[Opening DATA FOR ANALYSIS section]

Record world_inv (w : World) : Prop := {
  wi_reach : reachable self (ledger w);
  wi_common : common (machine w) = com;
  wi_tx1 : tx1 w <> Unsent;
  wi_before : tx1 w <> Accepted ->
    my_wstate w = None /\ received w = 0 /\ tx2 w = Unsent /\ seen w = None /\
    (sm_state (machine w) = Pending \/
     exists e, sm_state (machine w) = Rejected e /\ tx1 w = TxRefused e);
  wi_after : tx1 w = Accepted ->
    is_Some (my_wstate w) /\ forall e, sm_state (machine w) <> Rejected e;
  wi_row : forall r, unclaimed (db (ledger w)) !! my_out_point = Some r -> w_refund_pubkey r = my_key;
  wi_owner : forall r, live_refund w = Some r -> r_refund_pubkey r = my_key;
  wi_live : has_failed w -> tx2 w <> Accepted -> is_Some (live_refund w);
  wi_unpaid : tx2 w <> Accepted -> received w = 0;
  wi_inflight : forall a, tx2 w = InFlight a -> exists t r, sm_state (machine w) = Refunding t a r;
  wi_landed : tx2 w = Accepted -> live_refund w = None /\
    ((exists t a r, sm_state (machine w) = Refunding t a r) \/
     exists a r, sm_state (machine w) = Refunded a r);
  wi_refunding : forall t a r, sm_state (machine w) = Refunding t a r ->
    has_failed w /\ refund_is w a /\ tx2 w <> Unsent /\ (tx2 w = Accepted -> received w = a);
  wi_refunded : forall a r, sm_state (machine w) = Refunded a r ->
    has_failed w /\ tx2 w = Accepted /\ received w = a;
  wi_paid : forall b, sm_state (machine w) = Paid b -> my_wstate w = Some (Confirmed b);
  wi_seen : forall r, seen w = Some r -> tx1 w = Accepted /\ sm_state (machine w) = Pending /\
    match r with
    | SawFailure _ => has_failed w
    | SawOutcome (OutcomePaid b) => my_wstate w = Some (Confirmed b)
    | SawOutcome (OutcomeRefundable a _) => has_failed w /\ refund_is w a
    | SawOutcome _ => False
    end;
}.
End world.

(** ** What the world keeps *)

Section safety.
Context `{Hevm : Evm} `{!AbiOk} `{StateTrieOk} `{AmountsOk} `{!Keys}.
Context (self : Usdt) (wd : UsdtOutputV0) (com : WithdrawalRefundCommon).

(** The output is the one [withdraw] builds for this machine. *)
Hypothesis Hwf : output_wf (OutputV0 wd).
Hypothesis Hkey : out_refund_pubkey wd = my_key com.

Abbreviation o := (my_out_point com).
Abbreviation inv := (world_inv self com).

Lemma foreign_ledger_step l l' : foreign self com l l' -> ledger_step self l l'.
Proof. destruct 1; by econstructor. Qed.

Lemma foreign_tended l l' :
  ledger_inv l -> (forall r, refunds (db l) !! o = Some r -> r_refund_pubkey r = my_key com) ->
  foreign self com l l' -> tended o (db l) (db l').
Proof.
  intros [Hinv _] Hown Hf.
  destruct Hf as [i meta d' Hi E Hpk Hb|out op am d' Hop Ho Hfr E Hle Hb|it peer d' Hp Hi E Hb]; simpl.
  - destruct i as [op|pk pr fee|v raw]; simpl in E; [| |done].
    + unfold process_refund in E. run_inv E. ok_facts.
      destruct (decide (op = o)) as [->|Hne]; [exfalso; eauto|].
      split; simpl; auto. left. by rewrite lookup_delete_ne.
    + unfold process_deposit_proof in E. run_inv E.
      etrans; [|apply maybe_trigger_sweep_tended]. by apply tended_same.
  - destruct out as [w|v raw]; [|done]. unfold process_output in E. run_inv E.
    split; simpl; rewrite ?lookup_insert_ne by done; auto.
  - by eapply item_tended.
Qed.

[Closing DATA FOR ANALYSIS section]

THE TASK:
All that should be written out is the stretch of lines above between the one holding "((exists t a" and the one holding "Context (self : Usdt)", inclusive, exactly as given.

COMPLETED TASK:
    ((exists t a r, sm_state (machine w) = Refunding t a r) \/
     exists a r, sm_state (machine w) = Refunded a r);
  wi_refunding : forall t a r, sm_state (machine w) = Refunding t a r ->
    has_failed w /\ refund_is w a /\ tx2 w <> Unsent /\ (tx2 w = Accepted -> received w = a);
  wi_refunded : forall a r, sm_state (machine w) = Refunded a r ->
    has_failed w /\ tx2 w = Accepted /\ received w = a;
  wi_paid : forall b, sm_state (machine w) = Paid b -> my_wstate w = Some (Confirmed b);
  wi_seen : forall r, seen w = Some r -> tx1 w = Accepted /\ sm_state (machine w) = Pending /\
    match r with
    | SawFailure _ => has_failed w
    | SawOutcome (OutcomePaid b) => my_wstate w = Some (Confirmed b)
    | SawOutcome (OutcomeRefundable a _) => has_failed w /\ refund_is w a
    | SawOutcome _ => False
    end;
}.
End world.

(** ** What the world keeps *)

Section safety.
Context `{Hevm : Evm} `{!AbiOk} `{StateTrieOk} `{AmountsOk} `{!Keys}.
Context (self : Usdt) (wd : UsdtOutputV0) (com : WithdrawalRefundCommon).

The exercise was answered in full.